Please return, with no alterations, the lines below from the very first through the one that contains "parked tid k srv sd (ChatServer clients) ctx streams (plain m".

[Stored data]
++++++++++++++++++++
Lemma try_send_spare c x :
  mpsc_queue (fst (mpsc_try_send c x)) = mpsc_queue c ++ take (spare c) [x] /\
  spare (fst (mpsc_try_send c x)) = pred (spare c).
Proof.
  unfold spare. destruct (mpsc_open c) eqn:Ho.
  - destruct (mpsc_avail c) as [|n] eqn:Ha.
    + rewrite mpsc_try_send_full by done. simpl. by rewrite Ho, app_nil_r.
    + destruct (mpsc_try_send_ok _ c x Ho ltac:(lia)) as (c' & -> & Hq & Ho' & Ha'). simpl. rewrite Hq, Ho', take_nil.
      split; [done|lia].
  - rewrite mpsc_try_send_closed by done. simpl. by rewrite Ho, app_nil_r.
Qed.

(** One message handled by the server, at a mailbox. *)
Lemma server_handles_at tid k srv sd clients ctx streams m q w l :
  parked tid k srv sd (ChatServer clients) ctx streams (plain m :: q) w -> ctx_streams ctx = [] ->
  roster_ok srv clients -> l <> addr_sender srv ->
  w_chans (poll_task tid w) !! l =
    if decide (map_Exists (hears l m) clients)
    then (fun c => fst (mpsc_try_send c (plain (SendLine (line_of m))))) <$> w_chans w !! l else w_chans w !! l.
Proof.
  intros Hp Hs Hro Hl. destruct (server_handles _ _ _ _ _ _ _ _ _ _ Hp Hs Hro) as (_ & H2 & H3 & _).
  destruct (decide (map_Exists (fun _ a => addr_sender a = l) clients)) as [(u & a & Hu & Ha)%map_Exists_lookup_1|Hn].
  - pose proof (hears_client srv l m clients u a Hro Hu Ha) as Hiff. subst l. rewrite (H2 u a Hu).
    destruct (recipient m u); [rewrite decide_True|rewrite decide_False]; naive_solver.
  - assert (Hno : forall u a, clients !! u = Some a -> addr_sender a <> l)
      by (intros u a Hu Ha; apply Hn; by apply map_Exists_lookup_2 with u a).
    rewrite decide_False by (by apply hears_none). by apply H3.
Qed.

(** The queue of the server is handled one poll per message. *)
Lemma server_run ms tid k srv sd clients ctx streams w :
  parked tid k srv sd (ChatServer clients) ctx streams (plain <$> ms) w -> ctx_streams ctx = [] ->
  roster_ok srv clients -> joins_ok srv clients ms ->
  let w' := Nat.iter (length ms) (poll_task tid) w in
  parked tid k srv sd (ChatServer (foldl (fun cl m => roster_after m cl) clients ms)) ctx streams [] w' /\
  forall l c, l <> addr_sender srv -> w_chans w !! l = Some c -> exists c', w_chans w' !! l = Some c' /\
    mpsc_queue c' = mpsc_queue c ++ take (spare c) (plain ∘ SendLine <$> lines_for l clients ms).
Proof.
  intros Hp Hs. revert clients w Hp. induction ms as [|m ms IH]; intros clients w Hp Hro Hj.
  { split; [done|]. intros l c _ Hc. exists c. split; [done|]. simpl. by rewrite take_nil, app_nil_r. }
  cbn [length foldl lines_for]. rewrite Nat.iter_succ_r.
  destruct (server_handles _ _ _ _ _ _ _ _ _ _ Hp Hs Hro) as (Hp1 & _).
  destruct (roster_after_ok _ _ _ _ Hro Hj) as [Hro1 Hj1].
  destruct (IH _ _ Hp1 Hro1 Hj1) as [Hp2 H2]. split; [done|]. intros l c Hl Hc.
  pose proof (server_handles_at _ _ _ _ _ _ _ _ _ _ l Hp Hs Hro Hl) as H1. rewrite Hc in H1.
  destruct (decide (map_Exists (hears l m) clients)); [|by apply H2]. simpl in H1.
  destruct (H2 l _ Hl H1) as (c' & Hc' & Hq'). exists c'. split; [done|].
  destruct (try_send_spare c (plain (SendLine (line_of m)))) as [Hq Hsp]. rewrite Hq', Hq, Hsp.
  rewrite <- app_assoc. f_equal. destruct (spare c); simpl; [done|by rewrite take_nil].
Qed.

(** C19: the chat server refines a roster. A server with the messages [ms] queued
    handles them in order, one per poll: its clients are then those who have
    joined and not left; and every mailbox but its own has got, after what was
    in it, exactly the lines meant for its owner while it was on the roster, in
    order and as far as it is open and has room for them. For a client of the
    start, these are the lines of the others and who joins and leaves, until it
    leaves; for one that joins meanwhile the same from its joining on. The
    addresses on the roster have mailboxes of their own ([roster_ok],
    [joins_ok]), as those of different sessions have. *)
Theorem chat_server_refines_roster (w : World) ms tid k srv sd clients ctx streams :
  parked tid k srv sd (ChatServer clients) ctx streams (plain <$> ms) w -> ctx_streams ctx = [] ->
  roster_ok srv clients -> joins_ok srv clients ms ->
  let w' := Nat.iter (length ms) (poll_task tid) w in
  parked tid k srv sd (ChatServer (foldl (fun cl m => roster_after m cl) clients ms)) ctx streams [] w' /\
  (forall l c, l <> addr_sender srv -> w_chans w !! l = Some c -> exists c', w_chans w' !! l = Some c' /\
     mpsc_queue c' = mpsc_queue c ++ take (spare c) (plain ∘ SendLine <$> lines_for l clients ms)) /\
  (forall u a, clients !! u = Some a -> no_join (addr_sender a) ms ->
     lines_for (addr_sender a) clients ms = heard u ms) /\
  (forall pre u a post, ms = pre ++ Connect u a :: post -> stranger (addr_sender a) clients pre ->
     no_join (addr_sender a) post -> lines_for (addr_sender a) clients ms = heard u post).
Proof.
  intros Hp Hs Hro Hj. destruct (server_run ms _ _ _ _ _ _ _ _ Hp Hs Hro Hj) as [H1 H2]. split_and!; [done|done|..].
  - intros u a Hu Hn. by apply (lines_for_client srv).
  - intros pre u a post -> Hpre Hpost. by apply (lines_for_newcomer srv).
Qed.

(** Who gets a line. When the server handles a [Broadcast], every client but
    the one it comes from gets the line if its mailbox is open and not full,
    the sender gets nothing, no other mailbox is touched, and a client whose
    mailbox is full or closed loses the line without a trace. *)
Theorem broadcast_reaches_the_others (w : World) tid k srv sd clients ctx streams from text q :
  parked tid k srv sd (ChatServer clients) ctx streams (plain (Broadcast from text) :: q) w ->
  ctx_streams ctx = [] -> roster_ok srv clients ->
  let w' := poll_task tid w in
  parked tid k srv sd (ChatServer clients) ctx streams q w' /\
  (forall u a c, clients !! u = Some a -> w_chans w !! addr_sender a = Some c ->
     inbox a w' = Some (mpsc_queue c ++
       (if decide (u <> from) then if room c then [plain (SendLine (said_line from text))] else [] else []))) /\
  (forall l, l <> addr_sender srv -> (forall u a, clients !! u = Some a -> addr_sender a <> l) ->
     w_chans w' !! l = w_chans w !! l).
Proof.
  intros Hp Hs Hro w'. destruct (server_handles _ _ _ _ _ _ _ _ _ _ Hp Hs Hro) as (H1 & H2 & H3 & _).
  split; [exact H1|]. split; [|exact H3]. intros u a c Hu Hc. unfold inbox, w'. rewrite (H2 _ _ Hu), Hc. simpl.
  case_bool_decide as Hne.
  - simpl. rewrite try_send_queue. by rewrite decide_True.
  - simpl. rewrite decide_False by tauto. by rewrite app_nil_r.
Qed.

(** ** Sessions *)

(** A session that reads a line passes it to the server. *)
Lemma session_reads tid k addr sd s ctx strm strm' text w cs :
  parked tid k addr sd (ClientSession s) ctx [strm] [] w -> ctx_streams ctx = [] ->
  snd (recv_mailbox addr w) = Pending -> lines_poll_next strm = (strm', Ready (Some (Ok text))) ->
  trim text <> EmptyString -> addr_sender (server s) <> addr_sender addr ->
  w_chans w !! addr_sender (server s) = Some cs ->
  parked tid k addr sd (ClientSession s) ctx [strm'] [] (poll_task tid w) /\
  w_chans (poll_task tid w) !! addr_sender (server s) =
    Some (fst (mpsc_try_send cs (plain (Broadcast (username s) (trim text))))) /\
  (forall l, l <> addr_sender (server s) -> l <> addr_sender addr ->
     w_chans (poll_task tid w) !! l = w_chans w !! l) /\
  (forall tid', tid' <> tid -> w_tasks (poll_task tid w) !! tid' = w_tasks w !! tid').
Proof.
  intros Hp Hs Hpend Hstr Htrim Hne Hcs.
  destruct (poll_runs_item _ _ _ _ _ _ _ _ _ _ Hp Hpend Hstr) as (c & Hq & Hrun).
  set (w0 := set_chans (<[addr_sender addr := c]> (w_chans w)) w) in *.
  set (m := cm (Broadcast (username s) (trim text))).
  assert (Hrun0 : run (stream_handle (ClientSession s) (Ok text)) ctx w0 =
    (ClientSession s, Some tt, ctx, fst (try_send (server s) m w0))).
  { simpl. unfold session_item. rewrite decide_False by done. simpl. by destruct (try_send _ _ w0). }
  rewrite (Hrun _ _ _ _ Hrun0). clear Hrun Hrun0. rewrite try_send_world.
  assert (Hc0 : w_chans w0 !! addr_sender (server s) = Some cs)
    by (unfold w0; simpl; by rewrite lookup_insert_ne by congruence).
  rewrite Hc0. split.
  - apply loop_head_parked; [done|]. unfold inbox, w0. simpl.
    rewrite lookup_insert_ne, lookup_insert_eq by done. simpl. by rewrite Hq.
  - unfold loop_head, w0. simpl. split_and!.
    + by rewrite lookup_insert_eq.
    + intros l Hl1 Hl2. by rewrite !lookup_insert_ne by done.
    + intros tid' Hne'. by rewrite lookup_insert_ne by done.
Qed.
++++++++++++++++++++
# Reply
Lemma try_send_spare c x :
  mpsc_queue (fst (mpsc_try_send c x)) = mpsc_queue c ++ take (spare c) [x] /\
  spare (fst (mpsc_try_send c x)) = pred (spare c).
Proof.
  unfold spare. destruct (mpsc_open c) eqn:Ho.
  - destruct (mpsc_avail c) as [|n] eqn:Ha.
    + rewrite mpsc_try_send_full by done. simpl. by rewrite Ho, app_nil_r.
    + destruct (mpsc_try_send_ok _ c x Ho ltac:(lia)) as (c' & -> & Hq & Ho' & Ha'). simpl. rewrite Hq, Ho', take_nil.
      split; [done|lia].
  - rewrite mpsc_try_send_closed by done. simpl. by rewrite Ho, app_nil_r.
Qed.

(** One message handled by the server, at a mailbox. *)
Lemma server_handles_at tid k srv sd clients ctx streams m q w l :
  parked tid k srv sd (ChatServer clients) ctx streams (plain m :: q) w -> ctx_streams ctx = [] ->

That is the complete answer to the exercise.